Riot with Rhett Forrester

Riot with singer Rhett Forrester (center)

Disc 4- Long Island 1982 (July 1st, 1982)
With Speranza out, the band hired singer Rhett Forrester as his replacement Born in Georgia, Forrester was a slightly different singer from Speranza. Whereas Speranza had straight-up hard rock vocals (a la Sammy Hagar), Forrester’s vocals were a little more bluesy (a la Paul Rodgers). For this show, the band were on tour in support of the Restless Breed album- their first with Forrester. Most of the set list is made up of songs from that album, with a few Speranza tunes thrown in the mix. The sound quality is grainy like the Ohio show but this is manageable, possibly because the band were broadcasting this show for WLIR, a radio station in Long Island. Overall, this is another good show.

Sound quality: 6/10
Overall concert: 7/10

Disc 5- Staten Island 1983
By 1983, the band were at the end of their rope as they had been dropped by Elektra Records. The band were able to release a second album with Forrester, Born in America, on Quality Records. This show is taken from that album’s tour. While this doesn’t seem to be an entire show, the sound quality here is great. Drummer Sandy Slavin can be heard especially on here. The set list is a little more diverse here compared to the Long Island show, which is neat.

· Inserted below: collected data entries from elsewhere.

Lemma detect_unfold execute resizeBilinear g labels source mW mH e :
  detect execute resizeBilinear g labels source mW mH e
  = match preprocess resizeBilinear source mW mH (snd (startScope e)) with
    | (Normal (input, xRatio, yRatio), e1) =>
        detect_from execute g labels input xRatio yRatio mW mH e1
    | (Throw msg, e1) => (Throw msg, e1)
    end.
Proof.
  unfold detect, mbind, M_bind. cbn [startScope fst snd].
  destruct (preprocess _ _ _ _ _) as [[[[input x] y] | msg] e1]; reflexivity.
Qed.

(** C7.  Whatever the page and whatever the model answers (also when it
    throws), the tensor [preprocess] returns is still live when [detect]
    ends, although it was not before the call, and the scope opened by
    [startScope] is still open: the live set after the call differs from
    the live set before it. *)
Theorem detect_leaks execute resizeBilinear g labels source mW mH e :
  engine_ok e ->
  let e' := snd (detect execute resizeBilinear g labels source mW mH e) in
  (nextId e + 4 ∈ live e') /\
  (nextId e + 4 ∉ live e) /\
  live e' <> live e /\
  length (scopes e') = S (length (scopes e)).
Proof.
  intros Hok e'.
  destruct (preprocess_input_live resizeBilinear source mW mH
              (snd (startScope e)))
    as (input & e1 & Hrun & Hid & Hnext & Hlive & _).
  cbn [startScope snd nextId] in Hid, Hnext.
  assert (He' : e' = snd (detect_from execute g labels input
                            (fst (ratios_of source)) (snd (ratios_of source))
                            mW mH e1)).
  { unfold e'. rewrite detect_unfold, Hrun. reflexivity. }
  destruct (framed_detect_from execute g labels input
              (fst (ratios_of source)) (snd (ratios_of source)) mW mH e1)
    as [new2 H2].
  rewrite <- He' in H2.
  destruct (framed_preprocess resizeBilinear source mW mH (snd (startScope e)))
    as [new1 H1].
  rewrite Hrun in H1. cbn [snd] in H1.
  assert (Hin : nextId e + 4 ∈ live e').
  { apply (ext_live _ _ _ H2); [lia | ]. now rewrite <- Hid. }
  assert (Hout : nextId e + 4 ∉ live e).
  { intros Hc. apply Hok in Hc. lia. }
  split; [exact Hin | split; [exact Hout | split]].
  - intros Heq. apply Hout. now rewrite <- Heq.
  - rewrite (ext_scopes _ _ _ H2), (ext_scopes _ _ _ H1).
    cbn [startScope snd scopes push_all length]. reflexivity.
Qed.

Lemma detect_leaks_witness :
  engine_ok fresh_engine /\
  live (snd (sample_detect sample_source fresh_engine)) <> live fresh_engine /\
  size (live (snd (sample_detect sample_source fresh_engine))) = 10 /\
  live (snd (detect failing_execute sample_resize sample_globals sample_labels
               sample_source 4 4 fresh_engine)) <> live fresh_engine.
Proof.
  assert (Hok : engine_ok fresh_engine) by (intros id Hid; inversion Hid).
  split; [exact Hok | split; [ | split]].
  - apply (detect_leaks sample_execute sample_resize sample_globals
             sample_labels sample_source 4 4 fresh_engine Hok).
  - vm_compute. reflexivity.
  - apply (detect_leaks failing_execute sample_resize sample_globals
             sample_labels sample_source 4 4 fresh_engine Hok).
Defined.

(** The two [tidy] blocks of [detect] return the tensors the decoder
    theorems are about. *)
Lemma boxes_tidy_value transRes e :
  exists b e',
    boxes_tidy transRes e = (Normal b, e') /\
    hval b = detect_boxes (hval transRes).
Proof.
  cbv beta iota zeta delta
    [boxes_tidy tidy startScope mbind M_bind make mret M_ret
     fst snd hid hval endScope scopes track kernels nextId live].
  eexists _, _. split; reflexivity.
Qed.

Lemma scores_tidy_value labels transRes e :
  exists r e',
    scores_tidy labels transRes e = (Normal r, e') /\
    (hval (fst r), hval (snd r))
    = detect_scores_classes (length labels) (hval transRes).
Proof.
  cbv beta iota zeta delta
    [scores_tidy tidy startScope mbind M_bind make mret M_ret numClass
     fst snd hid hval endScope scopes track kernels nextId live].
  eexists _, _. split; reflexivity.
Qed.

(** ** Running [detect] *)

Lemma bind_normal {A B} (m : M A) (f : A -> M B) e v e1 :
  m e = (Normal v, e1) -> (m ≫= f) e = f v e1.
Proof. intros Hm. unfold mbind, M_bind. now rewrite Hm. Qed.

Lemma bind_throw {A B} (m : M A) (f : A -> M B) e msg e1 :
  m e = (Throw msg, e1) -> (m ≫= f) e = (Throw msg, e1).
Proof. intros Hm. unfold mbind, M_bind. now rewrite Hm. Qed.

Lemma detect_from_run execute g labels input xRatio yRatio mW mH e res :
  execute (hval input) = Normal res ->
  let transRes := transpose021 res in
  let boxes := detect_boxes transRes in
  let scores := fst (detect_scores_classes (length labels) transRes) in
  let classes := snd (detect_scores_classes (length labels) transRes) in
  let idx := survivors (length labels) res in
  fst (detect_from execute g labels input xRatio yRatio mW mH e)
  = if nms_shapes_ok boxes scores then
      Normal (renderBoxes g labels
                (map F32.to_f64 (data (gather_rows boxes idx)))
                (map F32.to_f64 (data (gather1 scores idx)))
                (map Z.of_nat (data (gather1 classes idx)))
                [xRatio; yRatio] (F64.of_nat mW) (F64.of_nat mH))
    else Throw "boxes must be of shape [n, 4] and scores of shape [n]".
Proof.
  intros Hexec transRes boxes scores classes idx.
  unfold detect_from.
  erewrite bind_normal by (unfold tf_execute; rewrite Hexec; reflexivity).
  erewrite bind_normal by reflexivity.
  cbn [hval].
  lazymatch goal with
  | |- fst ((boxes_tidy ?t ≫= _) ?e0) = _ =>
      destruct (boxes_tidy_value t e0) as (b & e2 & Hb & Hbv)
  end.
  erewrite bind_normal by exact Hb.
  lazymatch goal with
  | |- fst ((scores_tidy _ ?t ≫= _) ?e0) = _ =>
      destruct (scores_tidy_value labels t e0) as ([s c] & e3 & Hs & Hsv)
  end.
  erewrite bind_normal by exact Hs.
  cbn [hval] in Hbv, Hsv.
  assert (Hs1 : hval s = scores) by exact (f_equal fst Hsv).
  assert (Hs2 : hval c = classes) by exact (f_equal snd Hsv).
  change (hval b = boxes) in Hbv. clear Hsv.
  unfold tf_nonMaxSuppressionAsync, dataSync, dataSync_int.
  rewrite Hbv, Hs1. fold idx.
  destruct (nms_shapes_ok boxes scores).
  - erewrite bind_normal by reflexivity.
    erewrite bind_normal by reflexivity.
    erewrite bind_normal by reflexivity.
    erewrite bind_normal by reflexivity.
    cbn [hval fst mret M_ret data].
    rewrite ?Hbv, ?Hs1, ?Hs2. reflexivity.
  - erewrite bind_throw by reflexivity. reflexivity.
Qed.

(** The value [detect] completes with when the model answers [res]. *)
Lemma detect_run execute resizeBilinear g labels source mW mH e res :
  execute (model_input resizeBilinear source mW mH) = Normal res ->
  let transRes := transpose021 res in
  let boxes := detect_boxes transRes in
  let scores := fst (detect_scores_classes (length labels) transRes) in
  let classes := snd (detect_scores_classes (length labels) transRes) in
  let idx := survivors (length labels) res in
  fst (detect execute resizeBilinear g labels source mW mH e)
  = if nms_shapes_ok boxes scores then
      Normal (renderBoxes g labels
                (map F32.to_f64 (data (gather_rows boxes idx)))
                (map F32.to_f64 (data (gather1 scores idx)))
                (map Z.of_nat (data (gather1 classes idx)))
                [fst (ratios_of source); snd (ratios_of source)]
                (F64.of_nat mW) (F64.of_nat mH))
    else Throw "boxes must be of shape [n, 4] and scores of shape [n]".
Proof.
  intros Hexec transRes boxes scores classes idx.
  rewrite detect_unfold.
  destruct (preprocess_run resizeBilinear source mW mH (snd (startScope e)))
    as (input & e1 & Hrun & Hin & _).
  rewrite Hrun. apply detect_from_run. now rewrite Hin.
Qed.

(** [detect] throws what the model throws. *)
Lemma detect_throws execute resizeBilinear g labels source mW mH e msg :
  execute (model_input resizeBilinear source mW mH) = Throw msg ->
  fst (detect execute resizeBilinear g labels source mW mH e) = Throw msg.
Proof.
  intros Hexec. rewrite detect_unfold.
  destruct (preprocess_run resizeBilinear source mW mH (snd (startScope e)))
    as (input & e1 & Hrun & Hin & _).
  rewrite Hrun. unfold detect_from.
  erewrite bind_throw; [reflexivity | ].
  unfold tf_execute. fold (model_input resizeBilinear source mW mH) in Hin.
  rewrite Hin, Hexec. reflexivity.
Qed.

After the tour ended, the band couldn’t afford to go on much longer. With this, Mark Reale decided to leave the Riot name on the back burner for a few years and moved to San Antonio, Texas to start another band named Narita. Rhett Forrester would briefly rejoin Riot when Reale started using the name again in 1986 and eventually started a solo career. Sadly in 1994, Forrester was murdered after refusing to give up his car in an attempted carjacking by two men. While it’s been said the man who fatally shot Forrester was later killed himself, the motive behind Forrester’s murder remains a mystery.

Sound quality: 8/10
Overall concert: 7/10


The Thundersteel line-up of Riot, with singer Tony Moore (center)

Disc 6- Japan 1990
Mark Reale began using the Riot name again 1986, albeit with a new group of people. Fronted by singer Tony Moore, this new version of Riot released Thundersteel in 1988. While the name was the same, the band’s sound had changed. Whereas the Speranza and Forrester albums leaned more towards hard rock, the new Riot leaned more towards heavy metal. The last show in the set is from 1990 when the band were on tour in support of the conceptual Privilege of Power album. In terms of the sound quality, this is a great sounding show. The show itself is good, although very different in terms of the set list. With the exception of a few songs, the set list mostly consists of songs from Thundersteel and The Privilege of Power.

Sound quality: 8/10
Overall concert: 7/10

Disc 7- Demos
The last disc in the set does not feature a concert. Instead, this disc is devoted to demo recordings from 1980 made during the writing and recording process for Fire Down Under. While some tracks are interesting, there really isn’t anything special here. The quality of the demos here are not the best but again, it’s nice to have for historic purposes.

Sound quality: 5/10
Overall disc: 5/10

The Official Bootleg Box Set Volume 2
is a nicely put together follow-up to the first set. As with the first set, Volume 2 houses the CDs in a clamshell case package. It also comes with a booklet, which includes liner notes by metal journalist Malcolm Dome. Between the two sets, I find myself preferring the first one. The shows there were a little more interesting given that the set covered the time when Riot had only two albums. The second set is still good. Compared to the first set, the second one has better sounding shows and more music to offer. If you liked the first set, you should be happy with this one.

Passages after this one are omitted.